Source records:
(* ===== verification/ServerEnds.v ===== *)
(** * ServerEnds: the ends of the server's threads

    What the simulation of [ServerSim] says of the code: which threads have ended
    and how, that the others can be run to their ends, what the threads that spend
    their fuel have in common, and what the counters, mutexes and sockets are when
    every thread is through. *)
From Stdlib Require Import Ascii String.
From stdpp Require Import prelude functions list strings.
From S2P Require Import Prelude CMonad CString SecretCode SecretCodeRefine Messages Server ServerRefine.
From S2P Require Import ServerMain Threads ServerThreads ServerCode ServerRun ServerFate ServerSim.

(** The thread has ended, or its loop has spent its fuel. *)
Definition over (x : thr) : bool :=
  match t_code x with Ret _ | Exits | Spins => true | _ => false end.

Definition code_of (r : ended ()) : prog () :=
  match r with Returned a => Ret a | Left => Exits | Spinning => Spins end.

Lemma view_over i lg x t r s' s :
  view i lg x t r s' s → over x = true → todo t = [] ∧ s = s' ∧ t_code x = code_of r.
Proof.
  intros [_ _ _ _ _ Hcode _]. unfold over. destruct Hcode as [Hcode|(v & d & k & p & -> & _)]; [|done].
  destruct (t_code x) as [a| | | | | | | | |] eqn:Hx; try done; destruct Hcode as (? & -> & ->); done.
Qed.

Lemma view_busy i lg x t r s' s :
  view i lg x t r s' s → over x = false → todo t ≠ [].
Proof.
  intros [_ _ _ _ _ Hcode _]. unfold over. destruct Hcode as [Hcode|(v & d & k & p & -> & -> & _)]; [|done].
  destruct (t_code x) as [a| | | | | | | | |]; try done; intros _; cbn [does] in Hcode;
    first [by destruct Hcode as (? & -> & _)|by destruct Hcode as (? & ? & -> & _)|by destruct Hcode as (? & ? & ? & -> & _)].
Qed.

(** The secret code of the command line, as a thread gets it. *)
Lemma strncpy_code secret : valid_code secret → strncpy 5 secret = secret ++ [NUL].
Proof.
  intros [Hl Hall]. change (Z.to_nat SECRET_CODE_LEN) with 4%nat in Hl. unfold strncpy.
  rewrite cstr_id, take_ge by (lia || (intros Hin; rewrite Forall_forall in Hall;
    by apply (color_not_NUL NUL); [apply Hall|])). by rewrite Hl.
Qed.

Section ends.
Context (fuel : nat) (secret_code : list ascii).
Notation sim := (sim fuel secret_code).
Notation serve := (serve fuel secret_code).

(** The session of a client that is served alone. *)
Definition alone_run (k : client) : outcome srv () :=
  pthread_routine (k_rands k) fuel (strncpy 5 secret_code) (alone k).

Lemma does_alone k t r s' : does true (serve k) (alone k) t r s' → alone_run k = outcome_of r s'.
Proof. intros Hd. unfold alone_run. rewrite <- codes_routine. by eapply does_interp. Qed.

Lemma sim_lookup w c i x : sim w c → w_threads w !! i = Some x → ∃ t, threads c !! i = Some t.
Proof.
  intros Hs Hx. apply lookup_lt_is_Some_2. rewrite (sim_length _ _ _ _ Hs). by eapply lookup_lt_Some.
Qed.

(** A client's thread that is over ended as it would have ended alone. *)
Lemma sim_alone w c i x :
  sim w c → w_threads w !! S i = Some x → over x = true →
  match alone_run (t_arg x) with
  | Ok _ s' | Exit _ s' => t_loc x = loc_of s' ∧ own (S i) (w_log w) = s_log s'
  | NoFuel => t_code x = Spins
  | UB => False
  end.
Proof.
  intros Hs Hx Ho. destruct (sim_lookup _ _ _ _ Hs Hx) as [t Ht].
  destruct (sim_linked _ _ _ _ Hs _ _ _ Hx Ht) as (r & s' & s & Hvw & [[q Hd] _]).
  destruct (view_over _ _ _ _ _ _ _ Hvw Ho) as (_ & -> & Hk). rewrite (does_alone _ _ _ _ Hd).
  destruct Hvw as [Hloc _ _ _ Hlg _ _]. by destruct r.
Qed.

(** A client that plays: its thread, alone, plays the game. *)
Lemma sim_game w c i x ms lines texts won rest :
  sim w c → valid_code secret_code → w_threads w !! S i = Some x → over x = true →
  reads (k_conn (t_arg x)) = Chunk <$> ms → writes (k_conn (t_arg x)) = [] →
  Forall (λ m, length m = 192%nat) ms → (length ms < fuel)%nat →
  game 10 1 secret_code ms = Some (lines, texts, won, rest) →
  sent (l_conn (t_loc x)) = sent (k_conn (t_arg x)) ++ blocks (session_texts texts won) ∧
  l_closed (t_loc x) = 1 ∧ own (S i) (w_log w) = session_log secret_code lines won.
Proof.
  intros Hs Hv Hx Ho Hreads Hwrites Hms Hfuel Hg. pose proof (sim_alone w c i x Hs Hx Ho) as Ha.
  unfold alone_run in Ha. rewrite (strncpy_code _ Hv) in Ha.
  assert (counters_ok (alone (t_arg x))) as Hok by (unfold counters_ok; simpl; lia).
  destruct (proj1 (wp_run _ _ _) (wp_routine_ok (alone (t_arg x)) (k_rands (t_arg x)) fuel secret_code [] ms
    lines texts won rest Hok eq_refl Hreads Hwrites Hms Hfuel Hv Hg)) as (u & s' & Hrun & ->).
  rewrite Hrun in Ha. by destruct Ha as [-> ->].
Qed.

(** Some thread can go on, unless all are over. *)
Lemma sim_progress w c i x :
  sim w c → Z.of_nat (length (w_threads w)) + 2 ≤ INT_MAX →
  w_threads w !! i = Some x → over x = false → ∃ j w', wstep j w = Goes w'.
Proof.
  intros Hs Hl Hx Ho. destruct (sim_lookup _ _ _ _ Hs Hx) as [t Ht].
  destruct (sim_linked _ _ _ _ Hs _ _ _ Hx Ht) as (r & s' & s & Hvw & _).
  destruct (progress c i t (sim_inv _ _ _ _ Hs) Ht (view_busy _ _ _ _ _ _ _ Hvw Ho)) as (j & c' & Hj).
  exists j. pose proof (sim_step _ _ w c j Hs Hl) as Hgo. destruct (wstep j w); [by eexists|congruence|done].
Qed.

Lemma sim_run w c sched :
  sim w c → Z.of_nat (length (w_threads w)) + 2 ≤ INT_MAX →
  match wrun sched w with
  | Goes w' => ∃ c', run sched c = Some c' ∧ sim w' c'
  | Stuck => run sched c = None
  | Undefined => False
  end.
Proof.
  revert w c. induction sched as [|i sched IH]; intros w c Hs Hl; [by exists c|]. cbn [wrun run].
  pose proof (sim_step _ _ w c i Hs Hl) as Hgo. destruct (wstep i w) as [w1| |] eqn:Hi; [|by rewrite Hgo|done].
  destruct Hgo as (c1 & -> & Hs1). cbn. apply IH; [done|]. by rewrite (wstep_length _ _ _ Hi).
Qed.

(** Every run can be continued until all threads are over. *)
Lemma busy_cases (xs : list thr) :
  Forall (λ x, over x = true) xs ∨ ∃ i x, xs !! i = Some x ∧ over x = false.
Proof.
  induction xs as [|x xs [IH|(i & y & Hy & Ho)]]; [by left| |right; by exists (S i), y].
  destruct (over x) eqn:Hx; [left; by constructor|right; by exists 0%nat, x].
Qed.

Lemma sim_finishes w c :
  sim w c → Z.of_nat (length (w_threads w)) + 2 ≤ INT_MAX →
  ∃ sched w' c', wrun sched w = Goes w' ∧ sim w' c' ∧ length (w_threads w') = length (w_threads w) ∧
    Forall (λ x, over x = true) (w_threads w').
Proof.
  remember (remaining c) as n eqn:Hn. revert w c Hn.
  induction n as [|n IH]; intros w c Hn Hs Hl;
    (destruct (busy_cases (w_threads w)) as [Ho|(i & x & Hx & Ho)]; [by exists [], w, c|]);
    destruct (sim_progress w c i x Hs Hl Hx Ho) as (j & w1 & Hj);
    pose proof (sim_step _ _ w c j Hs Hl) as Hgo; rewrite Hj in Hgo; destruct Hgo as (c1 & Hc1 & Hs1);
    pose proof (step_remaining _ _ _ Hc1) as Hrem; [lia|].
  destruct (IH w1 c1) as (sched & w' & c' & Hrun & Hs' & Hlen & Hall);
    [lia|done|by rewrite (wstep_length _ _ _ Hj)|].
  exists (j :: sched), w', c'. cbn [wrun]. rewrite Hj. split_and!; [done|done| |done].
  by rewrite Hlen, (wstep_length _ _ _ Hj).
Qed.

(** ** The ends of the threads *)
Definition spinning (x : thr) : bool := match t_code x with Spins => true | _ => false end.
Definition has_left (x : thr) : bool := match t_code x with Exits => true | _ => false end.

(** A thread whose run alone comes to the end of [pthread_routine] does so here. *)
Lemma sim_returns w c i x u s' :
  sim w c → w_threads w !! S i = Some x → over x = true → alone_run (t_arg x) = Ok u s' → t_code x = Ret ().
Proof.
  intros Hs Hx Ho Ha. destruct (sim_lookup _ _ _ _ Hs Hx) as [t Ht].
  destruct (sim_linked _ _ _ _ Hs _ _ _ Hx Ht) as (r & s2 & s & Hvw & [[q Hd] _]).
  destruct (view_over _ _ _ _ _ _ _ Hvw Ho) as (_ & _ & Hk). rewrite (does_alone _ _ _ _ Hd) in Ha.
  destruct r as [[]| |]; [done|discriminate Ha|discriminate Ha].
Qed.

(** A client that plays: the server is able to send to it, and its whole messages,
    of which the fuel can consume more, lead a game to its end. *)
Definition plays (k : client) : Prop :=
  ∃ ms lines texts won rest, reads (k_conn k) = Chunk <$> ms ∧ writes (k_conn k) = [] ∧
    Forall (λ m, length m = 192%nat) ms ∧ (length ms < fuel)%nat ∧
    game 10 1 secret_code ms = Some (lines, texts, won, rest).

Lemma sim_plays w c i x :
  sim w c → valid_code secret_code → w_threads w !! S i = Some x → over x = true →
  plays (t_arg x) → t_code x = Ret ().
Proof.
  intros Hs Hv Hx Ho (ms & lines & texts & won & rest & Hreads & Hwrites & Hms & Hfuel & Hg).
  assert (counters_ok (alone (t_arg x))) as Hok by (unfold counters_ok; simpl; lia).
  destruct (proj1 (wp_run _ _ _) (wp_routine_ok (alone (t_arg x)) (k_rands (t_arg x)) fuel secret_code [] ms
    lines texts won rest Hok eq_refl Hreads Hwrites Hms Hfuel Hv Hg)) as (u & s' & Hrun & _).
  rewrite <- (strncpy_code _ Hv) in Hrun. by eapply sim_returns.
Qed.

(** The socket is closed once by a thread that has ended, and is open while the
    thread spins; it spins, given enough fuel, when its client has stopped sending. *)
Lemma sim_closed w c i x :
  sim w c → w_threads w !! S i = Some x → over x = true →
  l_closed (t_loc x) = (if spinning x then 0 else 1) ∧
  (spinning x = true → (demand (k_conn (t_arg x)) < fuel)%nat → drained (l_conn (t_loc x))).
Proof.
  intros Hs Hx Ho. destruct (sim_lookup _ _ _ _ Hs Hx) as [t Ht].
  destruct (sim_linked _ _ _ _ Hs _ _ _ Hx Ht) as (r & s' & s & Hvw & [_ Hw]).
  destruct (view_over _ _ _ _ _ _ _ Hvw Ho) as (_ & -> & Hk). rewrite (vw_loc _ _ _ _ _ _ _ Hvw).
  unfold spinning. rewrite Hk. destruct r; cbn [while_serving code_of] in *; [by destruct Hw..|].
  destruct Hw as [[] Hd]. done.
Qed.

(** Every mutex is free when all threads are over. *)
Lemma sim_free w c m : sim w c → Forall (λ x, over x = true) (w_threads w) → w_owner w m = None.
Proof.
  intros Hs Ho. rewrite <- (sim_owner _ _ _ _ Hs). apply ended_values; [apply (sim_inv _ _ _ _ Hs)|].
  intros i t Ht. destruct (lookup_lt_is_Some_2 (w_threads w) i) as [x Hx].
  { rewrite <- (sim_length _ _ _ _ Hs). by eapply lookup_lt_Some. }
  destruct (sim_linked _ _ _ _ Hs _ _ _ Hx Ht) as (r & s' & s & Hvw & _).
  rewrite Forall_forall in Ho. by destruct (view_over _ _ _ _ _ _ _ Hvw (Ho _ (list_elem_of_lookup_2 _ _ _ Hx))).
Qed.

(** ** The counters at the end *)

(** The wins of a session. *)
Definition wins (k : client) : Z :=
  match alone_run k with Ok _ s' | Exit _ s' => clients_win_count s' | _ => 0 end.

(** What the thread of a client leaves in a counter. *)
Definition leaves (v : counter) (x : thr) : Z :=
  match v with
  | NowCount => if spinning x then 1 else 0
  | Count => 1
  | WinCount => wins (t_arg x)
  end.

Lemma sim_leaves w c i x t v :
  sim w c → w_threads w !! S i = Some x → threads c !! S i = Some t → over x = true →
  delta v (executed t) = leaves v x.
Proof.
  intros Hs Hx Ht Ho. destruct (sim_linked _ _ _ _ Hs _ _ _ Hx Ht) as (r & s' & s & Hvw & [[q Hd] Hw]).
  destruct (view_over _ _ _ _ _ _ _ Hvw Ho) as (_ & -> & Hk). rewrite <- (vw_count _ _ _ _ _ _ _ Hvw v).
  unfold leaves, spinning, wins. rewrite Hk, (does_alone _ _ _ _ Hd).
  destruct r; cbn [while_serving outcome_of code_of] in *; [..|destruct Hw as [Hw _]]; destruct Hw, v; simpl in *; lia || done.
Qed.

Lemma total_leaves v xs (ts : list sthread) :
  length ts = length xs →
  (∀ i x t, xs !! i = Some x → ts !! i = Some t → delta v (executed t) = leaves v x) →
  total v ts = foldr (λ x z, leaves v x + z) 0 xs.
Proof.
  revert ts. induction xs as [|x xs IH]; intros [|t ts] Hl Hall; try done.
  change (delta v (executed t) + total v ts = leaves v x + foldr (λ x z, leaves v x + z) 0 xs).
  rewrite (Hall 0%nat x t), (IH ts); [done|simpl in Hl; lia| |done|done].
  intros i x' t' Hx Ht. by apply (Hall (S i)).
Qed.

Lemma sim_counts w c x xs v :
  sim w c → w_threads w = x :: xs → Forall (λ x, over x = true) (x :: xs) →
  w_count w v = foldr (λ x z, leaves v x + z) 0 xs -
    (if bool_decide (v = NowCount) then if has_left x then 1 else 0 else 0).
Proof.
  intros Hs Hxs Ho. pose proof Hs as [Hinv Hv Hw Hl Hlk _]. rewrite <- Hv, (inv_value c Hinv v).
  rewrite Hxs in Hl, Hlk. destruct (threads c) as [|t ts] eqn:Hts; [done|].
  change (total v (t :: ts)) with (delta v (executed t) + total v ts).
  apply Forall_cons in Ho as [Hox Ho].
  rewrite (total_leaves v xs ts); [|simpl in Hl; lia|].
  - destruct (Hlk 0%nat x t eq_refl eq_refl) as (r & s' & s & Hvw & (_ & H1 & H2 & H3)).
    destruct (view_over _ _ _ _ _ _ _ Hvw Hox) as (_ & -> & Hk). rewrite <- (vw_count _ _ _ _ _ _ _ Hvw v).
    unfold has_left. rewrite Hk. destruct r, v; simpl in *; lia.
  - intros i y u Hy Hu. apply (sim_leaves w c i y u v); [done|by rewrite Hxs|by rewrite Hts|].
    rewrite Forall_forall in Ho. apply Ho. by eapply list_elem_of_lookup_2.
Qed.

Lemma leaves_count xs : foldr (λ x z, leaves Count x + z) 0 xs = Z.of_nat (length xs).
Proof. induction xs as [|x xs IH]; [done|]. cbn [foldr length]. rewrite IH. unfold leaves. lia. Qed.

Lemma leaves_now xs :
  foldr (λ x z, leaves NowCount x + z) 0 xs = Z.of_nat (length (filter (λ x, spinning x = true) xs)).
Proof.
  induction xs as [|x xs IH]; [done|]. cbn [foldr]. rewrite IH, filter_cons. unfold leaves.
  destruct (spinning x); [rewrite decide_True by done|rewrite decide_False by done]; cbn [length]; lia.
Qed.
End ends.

What you have to do: Work out how many lines in the listing above hold the word "Exits", and answer only with that number.

Task result: 3